In the lentil experiment, direct broadcasting of the lentil seeds was done in the paddy field prior to harvest, which avoided the delay due to land preparation in the Agriculture Research Farm, Ishurdi, Pabna, Bangladesh (Figure 1). Two sets of replicated (three) field trials were conducted during the rabi seasons of 2009 and 2010 to test the prospect of lentil relay cropping and to find out the suitable management for better plant establishment and yield. Also the prospect of lentil relay cropping was tested in the farmer’s field of three adjacent Districts in the North-western Bangladesh (Pabna, Natore and Kushtia) in 2010-11 to validate the experimental findings and to create awareness among the farmers.

Zuberi MI, et al. Small Farmers and Resource-Conserving Agriculture: The Prospect of Attaining Environmental Sustainability through Zero Tillage Relay Cropping in Bangladesh. J Agri Res 2018, 3(5): 000171.

Click to enlarge

The upper arrow indicates the lentil experiment sites in Northern region whereas the lower arrow shows the wheat experiment in the Southern. Figure 1: Location of Bangladesh and sites of lentil and wheat experiments.

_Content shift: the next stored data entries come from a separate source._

(** A buffer whose first [n] words were computed goes to the array behind the [lo] that
    are there. *)
Lemma copy_filled (c c1 : C) o start lo n func g blk blk' : c_ok c1 -> range_ok o start (lo + n) -> 0 <= lo -> 0 <= n <= zlen blk' ->
  Forall is_u32 blk -> (forall j, blk'.[j] = if (0 <=? j) && (j <? n) then Some (g j) else blk.[j]) ->
  (forall j, is_u32 (g j)) -> (forall j, 0 <= j < n -> g j = func (lo + j)) -> filled (c_mem c) (c_mem c1) o start lo func ->
  exists c2, CopyFrom 4 c1 o (element_words 4 blk') (u32 (start + lo)) n = Ret c2 /\ c_ok c2 /\ Forall is_u32 blk' /\
    filled (c_mem c) (c_mem c2) o start (lo + n) func.
Proof.
  intros Hc1 (Ho & Hs & Hl & Hmax) Hlo Hn Hu Hb' Hg Hgf Hf. unfold MAX_FIELD in Hmax.
  assert (Forall is_u32 blk') as Hu'.
  { apply Forall_zlook. intros j x. rewrite Hb'. case_test; [by intros [= <-]|]. intros Hx. by apply (zlook_Forall _ _ _ _ Hu Hx). }
  unfold CopyFrom. cbn [Z.eqb Pos.eqb]. rewrite u32_small by (unfold is_u32; lia).
  destruct (c_putchunk_law c1 o (start + lo) n (element_words 4 blk')) as (c2 & -> & Hc2 & Hst);
    [done|unfold range_ok, MAX_FIELD; split; [done|lia]|cbn; lia|done|].
  exists c2. split; [done|]. split; [done|]. split; [done|]. eapply filled_more; [| |exact Hf|exact Hst|]; [lia|lia|].
  intros j Hj. cbn. rewrite Hb', (proj2 (andb_true_iff _ _)) by lia. by rewrite Hgf.
Qed.

(** The words of a buffer whose first elements were computed. *)
Lemma filled_words (blk blk' : list Z) n func : 0 <= n ->
  (forall j, blk'.[j] = if (0 <=? j) && (j <? n) then Some (func j) else blk.[j]) -> n <= zlen blk' ->
  words_of_u64s blk' = words_of_u64s (func <$> seqZ 0 n) ++ words_of_u64s (drop (Z.to_nat n) blk').
Proof.
  intros Hn Hb Hl. rewrite <- (take_drop (Z.to_nat n) blk') at 1. unfold words_of_u64s. rewrite flat_map_app.
  f_equal. f_equal. apply list_eq. intros i. rewrite list_lookup_fmap.
  destruct (decide (i < Z.to_nat n)%nat) as [Hi|Hi].
  - rewrite lookup_take_lt, (proj2 (lookup_seqZ 0 n i (Z.of_nat i))) by lia. cbn.
    specialize (Hb (Z.of_nat i)). rewrite zlook_lookup, Nat2Z.id, (proj2 (andb_true_iff _ _)) in Hb by lia.
    by rewrite Hb.
  - rewrite lookup_take_ge by lia. rewrite (proj2 (lookup_ge_None _ i)); [done|rewrite length_seqZ; lia].
Qed.
(* ===== verification/ThreadSystem.v ===== *)
(** What a process and each of its threads set up before they use the shared memory:
    [DogeeEnv] of [include/DogeeEnv.h], [Dogee/DogeeHelper.cpp] and [Dogee/DogeeShared.cpp],
    [SoStorageFactory] of [include/DogeeHelper.h], the clients of the threads in
    [Dogee/DogeeMemcachedStorage.cpp], and their events, which [Dogee/DogeeRemote.cpp]
    keeps in a map under a readers-writer lock. *)
From S2P Require Import Prelude.

(** * The process *)

Inductive BackendType := SoBackendTest | SoBackendChunkMemcached | SoBackendMemcached.
Inductive CacheType := SoNoCache | SoWriteThroughCache.

(** The object that [makecache] returns, the directory cache with its node id and ports. *)
Inductive made_cache :=
| MadeNoCache
| MadeDirectoryCache (node_id controlport dataport : Z).

(** [thread_lock]: the threads, by their number, that hold it. *)
Record rwlock := RWLock { lock_readers : gset nat; lock_writer : option nat }.

(** The static variables: [DogeeEnv::backend] and [cache], the back end that
    [InitStorageCurrentThread] belongs to, [main_memc], the clients that exist, how often
    the servers were flushed, [tid_count], [ThreadEventMap] (is the event set), the lock
    once it is initialised. *)
Record process := Process {
  backend : option BackendType;
  cache : option made_cache;
  thread_procs : option BackendType;
  main_memc : option Z;
  clients : gset Z;
  flushes : Z;
  tid_count : Z;
  ThreadEventMap : gmap Z bool;
  thread_lock : option rwlock;
}.

Definition new_process : process := Process None None None None ∅ 0 1 ∅ None.

Definition set_storage (p : process) (b : option BackendType) (c : option made_cache) : process :=
  Process b c (thread_procs p) (main_memc p) (clients p) (flushes p) (tid_count p) (ThreadEventMap p) (thread_lock p).
Definition set_clients (p : process) (cs : gset Z) : process :=
  Process (backend p) (cache p) (thread_procs p) (main_memc p) cs (flushes p) (tid_count p) (ThreadEventMap p) (thread_lock p).
Definition set_events (p : process) (m : gmap Z bool) : process :=
  Process (backend p) (cache p) (thread_procs p) (main_memc p) (clients p) (flushes p) (tid_count p) m (thread_lock p).
Definition set_lock (p : process) (l : option rwlock) : process :=
  Process (backend p) (cache p) (thread_procs p) (main_memc p) (clients p) (flushes p) (tid_count p) (ThreadEventMap p) l.

(** * The threads *)

(** One statement; those of one function stand in its list. *)
Inductive stmt :=
| CallAllocThreadId
| EnterWrite
| NewEvent
| DeleteEvent
| LeaveWrite
| EnterRead
| WaitForEvent
| SetEvent (local_thread_id : Z)
| ResetEvent
| LeaveRead
| InitStorageThread
| DestroyStorageThread
| ClearThreadId
| UseClient.

(** What a thread calls; [UseStorage] is any operation of a back end. *)
Inductive call :=
| CallInit
| CallDestroy
| CallWait
| CallSet (local_thread_id : Z)
| CallReset
| UseStorage.

#[export] Instance stmt_eq_dec : EqDecision stmt.
Proof. solve_decision. Defined.
#[export] Instance call_eq_dec : EqDecision call.
Proof. solve_decision. Defined.

(** A thread: its [THREAD_LOCAL] variables, the statements left of the call it is in, and
    the calls after that. *)
Record thread := ThreadState {
  current_thread_id : Z;
  memc : option Z;
  todo : list stmt;
  calls : list call;
}.

Definition RcPrepareNewThread : list stmt := [EnterWrite; NewEvent; LeaveWrite].
Definition RcDeleteThread : list stmt := [EnterWrite; DeleteEvent; LeaveWrite].
Definition RcWaitForRemoteEvent : list stmt := [EnterRead; WaitForEvent; LeaveRead].
Definition RcSetRemoteEvent (tid : Z) : list stmt := [EnterRead; SetEvent tid; LeaveRead].
Definition RcResetRemoteEvent : list stmt := [EnterRead; ResetEvent; LeaveRead].

Definition InitCurrentThread (tid : Z) : list stmt :=
  if tid =? 0 then CallAllocThreadId :: RcPrepareNewThread ++ [InitStorageThread] else [].
Definition DestroyCurrentThread (tid : Z) : list stmt :=
  if negb (tid =? 0) then RcDeleteThread ++ [DestroyStorageThread; ClearThreadId] else [].

Definition body_of (c : call) (tid : Z) : list stmt :=
  match c with
  | CallInit => InitCurrentThread tid
  | CallDestroy => DestroyCurrentThread tid
  | CallWait => RcWaitForRemoteEvent
  | CallSet t => RcSetRemoteEvent t
  | CallReset => RcResetRemoteEvent
  | UseStorage => [UseClient]
  end.

(** * Clients *)

(** [memcached_clone] and [memcached_create] return the [fresh] client. *)
Definition init_memcached_this_thread (fresh : Z) (p : process) (memc : option Z) : outcome (process * option Z) :=
  match memc with
  | Some c => Ret (p, Some c)
  | None =>
      match main_memc p with
      | Some m => _ ← c_assert (bool_decide (m ∈ clients p)); Ret (set_clients p ({[fresh]} ∪ clients p), Some fresh)
      | None => Ret (p, None)
      end
  end.

(** The thread's variable keeps the client that was freed. *)
Definition destroy_memcached_this_thread (p : process) (memc : option Z) : outcome process :=
  match memc with
  | None => Ret p
  | Some c => _ ← c_assert (bool_decide (c ∈ clients p)); Ret (set_clients p (clients p ∖ {[c]}))
  end.

(** * Statements *)

Definition with_memc (t : thread) (m : option Z) : thread := ThreadState (current_thread_id t) m (todo t) (calls t).
Definition with_id (t : thread) (tid : Z) : thread := ThreadState tid (memc t) (todo t) (calls t).

(** The shared and the exclusive mode of the lock, by thread [k]; readers are let in
    whenever no writer holds it. *)
Definition enter_write (k : nat) (l : rwlock) : outcome rwlock :=
  match lock_writer l with
  | None => if decide (lock_readers l = ∅) then Ret (RWLock ∅ (Some k)) else NoFuel
  | Some _ => NoFuel
  end.
Definition leave_write (k : nat) (l : rwlock) : outcome rwlock :=
  if decide (lock_writer l = Some k) then Ret (RWLock (lock_readers l) None) else Abort.
Definition enter_read (k : nat) (l : rwlock) : outcome rwlock :=
  match lock_writer l with
  | None => Ret (RWLock ({[k]} ∪ lock_readers l) None)
  | Some _ => NoFuel
  end.
Definition leave_read (k : nat) (l : rwlock) : outcome rwlock :=
  if decide (k ∈ lock_readers l) then Ret (RWLock (lock_readers l ∖ {[k]}) (lock_writer l)) else Abort.

Definition with_lock (f : rwlock -> outcome rwlock) (p : process) : outcome process :=
  match thread_lock p with
  | None => Abort
  | Some l => l ← f l; Ret (set_lock p (Some l))
  end.

(** [ThreadEventMap[tid]], dereferenced. *)
Definition event_of (p : process) (tid : Z) : outcome bool :=
  match ThreadEventMap p !! tid with Some b => Ret b | None => Abort end.

(** [tid_count++]. *)
Definition AllocThreadId (p : process) : process * Z :=
  (Process (backend p) (cache p) (thread_procs p) (main_memc p) (clients p) (flushes p)
     (s32 (tid_count p + 1)) (ThreadEventMap p) (thread_lock p), tid_count p).

(** A statement of thread [k], which is past it; [NoFuel] while it has to wait. *)
Definition exec (k : nat) (fresh : Z) (s : stmt) (p : process) (t : thread) : outcome (process * thread) :=
  match s with
  | CallAllocThreadId => let '(p, tid) := AllocThreadId p in Ret (p, with_id t tid)
  | EnterWrite => p ← with_lock (enter_write k) p; Ret (p, t)
  | LeaveWrite => p ← with_lock (leave_write k) p; Ret (p, t)
  | EnterRead => p ← with_lock (enter_read k) p; Ret (p, t)
  | LeaveRead => p ← with_lock (leave_read k) p; Ret (p, t)
  | NewEvent => Ret (set_events p (<[current_thread_id t := false]> (ThreadEventMap p)), t)
  | DeleteEvent =>
      _ ← event_of p (current_thread_id t);
      Ret (set_events p (delete (current_thread_id t) (ThreadEventMap p)), t)
  | WaitForEvent => b ← event_of p (current_thread_id t); if b : bool then Ret (p, t) else NoFuel
  | SetEvent tid => _ ← event_of p tid; Ret (set_events p (<[tid := true]> (ThreadEventMap p)), t)
  | ResetEvent =>
      _ ← event_of p (current_thread_id t);
      Ret (set_events p (<[current_thread_id t := false]> (ThreadEventMap p)), t)
  | InitStorageThread =>
      _ ← c_assert (bool_decide (is_Some (thread_procs p)));
      '(p, m) ← init_memcached_this_thread fresh p (memc t);
      Ret (p, with_memc t m)
  | DestroyStorageThread =>
      _ ← c_assert (bool_decide (is_Some (thread_procs p)));
      p ← destroy_memcached_this_thread p (memc t);
      Ret (p, t)
  | ClearThreadId => Ret (p, with_id t 0)
  | UseClient =>
      match memc t with
      | Some c => _ ← c_assert (bool_decide (c ∈ clients p)); Ret (p, t)
      | None => Abort
      end
  end.

(** * Storage of the process *)

Definition InitMemcachedStorage (isMaster : bool) (fresh : Z) (p : process) (t : thread) : outcome (process * thread) :=
  _ ← c_assert (bool_decide (main_memc p = None));
  Ret (Process (backend p) (cache p) (thread_procs p) (Some fresh) ({[fresh]} ∪ clients p)
         (if isMaster then flushes p + 1 else flushes p) (tid_count p) (ThreadEventMap p) (thread_lock p),
       with_memc t (Some fresh)).

(** [SoStorageFactory::make]; the test back end is commented out. *)
Definition make (type : BackendType) (isMaster : bool) (fresh : Z) (p : process) (t : thread) : outcome (process * thread) :=
  match type with
  | SoBackendTest => Abort
  | _ =>
      let p := Process (backend p) (cache p) (Some type) (main_memc p) (clients p) (flushes p) (tid_count p)
                 (ThreadEventMap p) (thread_lock p) in
      InitMemcachedStorage isMaster fresh p t
  end.

(** [makecache]; [listens] says on which ports [RcCreateListen] succeeds. *)
Definition makecache (cachetype : CacheType) (arr_ports : list Z) (node_id : Z) (listens : Z -> bool) : outcome made_cache :=
  match cachetype with
  | SoNoCache => Ret MadeNoCache
  | SoWriteThroughCache =>
      port ← rd arr_ports node_id;
      _ ← c_assert (listens (port + 1));
      _ ← c_assert (listens (port + 2));
      Ret (MadeDirectoryCache node_id (port + 1) (port + 2))
  end.

(** [RcInitThreadSystem] and [RcFinalizeThreadSystem]. *)
Definition RcInitThreadSystem (p : process) : process := set_lock p (Some (RWLock ∅ None)).
Definition RcFinalizeThreadSystem (p : process) : process := set_lock p None.

Definition InitStorage (backty : BackendType) (cachety : CacheType) (ports : list Z) (node_id : Z) (isMaster : bool)
    (listens : Z -> bool) (fresh : Z) (p : process) (t : thread) : outcome (process * thread) :=
  '(p, t) ← make backty isMaster fresh p t;
  c ← makecache cachety ports node_id listens;
  Ret (RcInitThreadSystem (set_storage p (Some backty) (Some c)), t).

Definition CloseStorage (p : process) : process := set_storage (RcFinalizeThreadSystem p) None None.

(** * Runs *)

Record env_state := EnvState { proc : process; threads : list thread }.

Definition at_stmt (t : thread) (rest : list stmt) : thread := ThreadState (current_thread_id t) (memc t) rest (calls t).
Definition begin_call (t : thread) (c : call) (cs : list call) : thread :=
  ThreadState (current_thread_id t) (memc t) (body_of c (current_thread_id t)) cs.

(** A thread begins its next call or executes its next statement. *)
Inductive env_step : env_state -> env_state -> Prop :=
| es_call p ts k t c cs :
    ts !! k = Some t -> todo t = [] -> calls t = c :: cs ->
    env_step (EnvState p ts) (EnvState p (<[k := begin_call t c cs]> ts))
| es_exec p ts k t s rest fresh p' t' :
    ts !! k = Some t -> todo t = s :: rest -> fresh ∉ clients p ->
    exec k fresh s p (at_stmt t rest) = Ret (p', t') ->
    env_step (EnvState p ts) (EnvState p' (<[k := t']> ts)).
Lemma enter_read_ok l l' ts k t t' : lock_ok l ts -> ts !! k = Some t -> enter_read k l = Ret l' ->
  holds_read (todo t') = true -> holds_write (todo t') = false -> lock_ok l' (<[k := t']> ts).
Proof.
  intros HL Hk He Hr Hw. unfold enter_read in He. destruct (lock_writer l) eqn:Ew; [done|]. injection He as <-.
  apply (lock_ok_change l _ ts k t t' HL Hk); cbn.
  - intros j Hj. rewrite Ew. set_solver.
  - rewrite Hr. set_solver.
  - by rewrite Hw.
  - done.
Qed.

Lemma leave_write_ok l ts k t t' : lock_ok l ts -> ts !! k = Some t -> holds_write (todo t) = true ->
  holds_read (todo t') = false -> holds_write (todo t') = false ->
  exists l', leave_write k l = Ret l' /\ lock_ok l' (<[k := t']> ts).
Proof.
  intros HL Hk Hh Hr Hw. pose proof HL as [H1 H2 H3]. assert (lock_writer l = Some k) as E by (apply H2; by exists t).
  unfold leave_write. rewrite decide_True by done. eexists. split; [done|].
  assert (lock_readers l = ∅) as Er by (apply H3; by rewrite E).
  apply (lock_ok_change l _ ts k t t' HL Hk); cbn.
  - intros j Hj. rewrite E. split; [done|]. split; [done|congruence].
  - rewrite Er, Hr. set_solver.
  - by rewrite Hw.
  - done.
Qed.

Lemma leave_read_ok l ts k t t' : lock_ok l ts -> ts !! k = Some t -> holds_read (todo t) = true ->
  holds_read (todo t') = false -> holds_write (todo t') = false ->
  exists l', leave_read k l = Ret l' /\ lock_ok l' (<[k := t']> ts).
Proof.
  intros HL Hk Hh Hr Hw. pose proof HL as [H1 H2 H3]. assert (k ∈ lock_readers l) as E by (apply H1; by exists t).
  unfold leave_read. rewrite decide_True by done. eexists. split; [done|].
  assert (lock_writer l = None) as Er by (destruct (lock_writer l); [|done]; rewrite H3 in E by done; set_solver).
  apply (lock_ok_change l _ ts k t t' HL Hk); cbn.
  - intros j Hj. rewrite Er. set_solver.
  - rewrite Hr. set_solver.
  - by rewrite Hw, Er.
  - by rewrite Er.
Qed.

(** * The steps *)

(** A statement that leaves everything but the thread's place and the lock. *)
Lemma lock_step fl p ts k t rest l' : env_inv fl p ts -> ts !! k = Some t -> life (is_main k) rest (calls t) (fl k) ->
  has_no_id (at_stmt t rest) <= has_no_id t -> lock_ok l' (<[k := at_stmt t rest]> ts) ->
  env_inv (put_flags fl k (fl k)) (set_lock p (Some l')) (<[k := at_stmt t rest]> ts).
Proof.
  intros HI Hk Hlife Hid HL. destruct (ei_local _ _ _ HI k t Hk) as [L1 L2 L3 L4]. destruct (ei_main _ _ _ HI) as (m & Em & Hm).
  destruct (ei_ids _ _ _ HI) as [I1 I2].
  apply (env_inv_update fl p ts k t _ _ (fl k) l'); try done.
  - intros j u Hj Hu. split; [|by apply (ei_apart _ _ _ HI j k u t)]. apply (local_frame _ p); try done. by apply HI.
  - intros m' E. cbn. congruence.
  - by apply (ei_free _ _ _ HI).
  - cbn. lia.
Qed.

(** A statement that changes at most the events: its own, or one that is there. *)
Lemma event_step fl p ts k t rest ev m' : env_inv fl p ts -> ts !! k = Some t ->
  f_id (fl k) = true -> life (is_main k) rest (calls t) (Flags true ev (f_client (fl k))) ->
  (forall x, x <> current_thread_id t -> is_Some (m' !! x) <-> is_Some (ThreadEventMap p !! x)) ->
  (is_Some (m' !! current_thread_id t) <-> ev = true) ->
  has_no_id (at_stmt t rest) <= has_no_id t ->
  holds_read rest = holds_read (todo t) -> holds_write rest = holds_write (todo t) ->
  env_inv (put_flags fl k (Flags true ev (f_client (fl k)))) (set_events p m') (<[k := at_stmt t rest]> ts).
Proof.
  intros HI Hk Hid Hlife Hm' Hown Hno Hr Hw. destruct (ei_local _ _ _ HI k t Hk) as [L1 L2 L3 L4].
  destruct (ei_main _ _ _ HI) as (m & Em & Hm). destruct (ei_ids _ _ _ HI) as [I1 I2]. destruct (ei_lock _ _ _ HI) as (l & El & HL).
  rewrite Hid in L2.
  apply (env_inv_update fl p ts k t _ _ (Flags true ev (f_client (fl k))) l); try done.
  - intros j u Hj Hu. pose proof (ei_apart _ _ _ HI j k u t Hj Hu Hk) as [A1 A2]. split; [|split; [intros Hfj _; by apply A1|intros Hfj Hc; by apply A2]].
    apply (local_frame _ p); [by apply HI|done|done| |done]. intros Hfj. cbn. apply Hm'. by apply A1.
  - by apply (lock_ok_same l ts k t).
  - intros m2 E. cbn. congruence.
  - intros x Hx. cbn in *. apply eq_None_not_Some. rewrite Hm' by lia. rewrite (ei_free _ _ _ HI x Hx). by intros [].
  - cbn. lia.
Qed.

(** A statement that changes the thread's id or its client. *)
Lemma own_step fl p ts k t p' t' f : env_inv fl p ts -> ts !! k = Some t ->
  local (is_main k) p' t' f ->
  ThreadEventMap p' = ThreadEventMap p -> thread_lock p' = thread_lock p -> thread_procs p' = thread_procs p -> main_memc p' = main_memc p ->
  tid_count p <= tid_count p' -> tid_count p' + has_no_id t' <= tid_count p + has_no_id t ->
  holds_read (todo t') = holds_read (todo t) -> holds_write (todo t') = holds_write (todo t) ->
  (f_id f = true -> f_id (fl k) = true /\ current_thread_id t' = current_thread_id t \/ current_thread_id t' = tid_count p) ->
  (forall j u c, j <> k -> ts !! j = Some u -> f_client (fl j) = Own -> memc u = Some c -> c ∈ clients p -> c ∈ clients p') ->
  (forall m, main_memc p = Some m -> m ∈ clients p') ->
  (f_client f = Own -> f_client (fl k) = Own /\ memc t' = memc t \/ forall c, memc t' = Some c -> c ∉ clients p) ->
  env_inv (put_flags fl k f) p' (<[k := t']> ts).
Proof.
  intros HI Hk Hloc He Hlo Hp Hm Htc Hno Hr Hw Hid Hcl Hmain Hown. destruct (ei_lock _ _ _ HI) as (l & El & HL).
  destruct (ei_ids _ _ _ HI) as [I1 I2].
  apply (env_inv_update fl p ts k t p' t' f l); try done.
  - intros j u Hj Hu. pose proof (ei_apart _ _ _ HI j k u t Hj Hu Hk) as [A1 A2]. pose proof (ei_local _ _ _ HI j u Hu) as [U1 U2 U3 U4].
    split; [apply (local_frame _ p); [by apply HI|done|done|by rewrite He|intros c Hc E; by eapply Hcl]|split].
    + intros Hfj Hf. destruct (Hid Hf) as [[Hf' ->]| ->]; [by apply A1|]. rewrite Hfj in U2. lia.
    + intros Hfj Hf. destruct (Hown Hf) as [[Hf' ->]|Hnew]; [by apply A2|]. rewrite Hfj in U4. destruct U4 as (c & E & Hin & _).
      intros Heq. rewrite E in Heq. by apply (Hnew c).
  - by rewrite Hlo.
  - by apply (lock_ok_same l ts k t).
  - intros x Hx. rewrite He. apply (ei_free _ _ _ HI). lia.
  - lia.
Qed.

Lemma no_init_later main cs : later main cs -> CallInit ∉ cs.
Proof.
  intros (body & tail & -> & Hb & Ht). rewrite elem_of_app. intros [Hin|Hin].
  - rewrite Forall_forall in Hb. by destruct (Hb _ Hin).
  - destruct Ht as [->|[_ ->]]; set_solver.
Qed.

Lemma has_no_id_later main l cs t : later main cs -> calls t = cs -> todo t = l -> CallAllocThreadId ∉ l -> has_no_id t = 0.
Proof. intros H E1 E2 Hl. unfold has_no_id. apply no_init_later in H. rewrite decide_False; [done|]. rewrite E1, E2. tauto. Qed.

Lemma with_lock_Ret f p p' l : thread_lock p = Some l -> with_lock f p = Ret p' -> exists l', f l = Ret l' /\ p' = set_lock p (Some l').
Proof. unfold with_lock. intros ->. intros (l' & E & [= <-])%bind_Ret_inv. by exists l'. Qed.

(** What a lock statement of thread [k] does. *)
Lemma lock_stmt fl p ts k t s rest : env_inv fl p ts -> ts !! k = Some t -> todo t = s :: rest ->
  s = EnterWrite \/ s = LeaveWrite \/ s = EnterRead \/ s = LeaveRead ->
  life (is_main k) rest (calls t) (fl k) -> has_no_id (at_stmt t rest) <= has_no_id t ->
  (match s with EnterWrite => holds_write rest = true | _ => holds_write rest = false end) ->
  (match s with EnterRead => holds_read rest = true | _ => holds_read rest = false end) ->
  forall fresh, exec k fresh s p (at_stmt t rest) <> Abort /\
    forall p' t', exec k fresh s p (at_stmt t rest) = Ret (p', t') -> exists fl', env_inv fl' p' (<[k := t']> ts).
Proof.
  intros HI Hk Et Hs Hlife Hno Hw Hr fresh. destruct (ei_lock _ _ _ HI) as (l & El & HL).
  assert (forall l', lock_ok l' (<[k := at_stmt t rest]> ts) -> exists fl', env_inv fl' (set_lock p (Some l')) (<[k := at_stmt t rest]> ts)) as Hgo.
  { intros l' Hl'. eexists. by apply lock_step. }
  destruct Hs as [->|[->|[->| ->]]]; cbn [exec]; unfold with_lock; rewrite El.
  - split; [unfold enter_write; destruct (lock_writer l); [done|]; by case_decide|]. intros p' t' H.
    apply bind_Ret_inv in H as (p1 & (l' & E & [= <-])%bind_Ret_inv & [= <- <-]). apply Hgo. by eapply enter_write_ok.
  - destruct (leave_write_ok l ts k t (at_stmt t rest)) as (l' & -> & HL'); [done|done|by rewrite Et|done|done|]. split; [done|]. intros p' t' [= <- <-]. auto.
  - split; [unfold enter_read; by destruct (lock_writer l)|]. intros p' t' H.
    apply bind_Ret_inv in H as (p1 & (l' & E & [= <-])%bind_Ret_inv & [= <- <-]). apply Hgo. by eapply enter_read_ok.
  - destruct (leave_read_ok l ts k t (at_stmt t rest)) as (l' & -> & HL'); [done|done|by rewrite Et|done|done|]. split; [done|]. intros p' t' [= <- <-]. auto.
Qed.

(** The statement of thread [k] does not fail, and keeps the invariant. *)
Definition fine (fl : nat -> flags) (p : process) (ts : list thread) (k : nat) (t : thread) (s : stmt) (rest : list stmt) : Prop :=
  forall fresh, fresh ∉ clients p -> (exec k fresh s p (at_stmt t rest) <> Abort \/ exists tid, s = SetEvent tid) /\
    forall p' t', exec k fresh s p (at_stmt t rest) = Ret (p', t') -> exists fl', env_inv fl' p' (<[k := t']> ts).

Lemma set_events_same p : set_events p (ThreadEventMap p) = p.
Proof. by destruct p. Qed.

Lemma no_id_zero main cs t l : calls t = cs -> later main cs -> todo t = l -> CallAllocThreadId ∉ l -> has_no_id t = 0.
Proof. intros E1 H E2 Hl. by eapply has_no_id_later. Qed.

Section step.
Context (fl : nat -> flags) (p : process) (ts : list thread) (k : nat) (t : thread).
Context (HI : env_inv fl p ts) (Hk : ts !! k = Some t).

Lemma fine_lock s rest cs : todo t = s :: rest -> calls t = cs -> later (is_main k) cs \/ cs = [] -> CallAllocThreadId ∉ s :: rest ->
  s = EnterWrite \/ s = LeaveWrite \/ s = EnterRead \/ s = LeaveRead ->
  life (is_main k) rest cs (fl k) ->
  (match s with EnterWrite => holds_write rest = true | _ => holds_write rest = false end) ->
  (match s with EnterRead => holds_read rest = true | _ => holds_read rest = false end) -> fine fl p ts k t s rest.
Proof.
  intros Et Ec Hl Hno Hs Hlife Hw Hr fresh _. rewrite <- Ec in Hlife.
  assert (has_no_id (at_stmt t rest) <= has_no_id t) as Hn.
  { pose proof (has_no_id_range t). unfold has_no_id at 1. rewrite decide_False; [lia|]. cbn. rewrite Ec. intros [Hin|Hin]; [|apply Hno; by right].
    destruct Hl as [Hl| ->]; [by apply no_init_later in Hl|set_solver]. }
  destruct (lock_stmt fl p ts k t s rest HI Hk Et Hs Hlife Hn Hw Hr fresh) as [H1 H2]. split; [by left|done].
Qed.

Lentil seeds were sown in the paddy field on November 1 to 3, 2009 and 2010 in the experimental plots (three replications) and rice was harvested after 7 days keeping the stubbles at about 30 cm height from the ground. The lentil crop was harvested during the first week of March (March, 4, 5 and 6) when about 80% of the lentil plants and pod turned to straw colored. Data collected on yield and related traits from plants of 1 m2 at three locations in a field and seeds and straw yield were converted into kg/ha and t/ha.

The wheat experiment was conducted in the paddy fields of high salinity affected area in the South-eastern coastal belt of Bangladesh in the Shyamnagar sub-district during the winter seasons of 2010 and 2011. The wheat seed (HYV Kanchan) of about 0.5 kg were collected from the authorized dealer from Shyamnagar and were broadcast in the paddy field on November 18, just 18 days before harvesting of the paddy. The stubbles were kept at the height of 15 cm in the field. Electro Conductivity Meter model HI-993310-Hanna, (1344.88) was used to measure electrical conductivity in the more saline and less-saline areas, about 350 gm soil samples from (a) soil surface (b) 13 cm depth and (c) 25 cm depth, were collected between the months of November, 2008 to April 2009.

A paddy field of about 16 x 10 m was selected in Shyamnagar (Figure 2) high salinity affected area, wheat seed were broadcast in the paddy field on November 18, 2009, 18 days before harvesting the paddy. During harvesting the paddy, the stubbles were kept at the height of 15 cm in the field. It is usual practice for wheat growers to give some irrigation and fertilizer for a better yield, but in the present experiment no irrigation and inorganic fertilizers were used. The data collected from the relay crop on individual plant basis from 1 sq m areas of the farmer’s plot for data collection.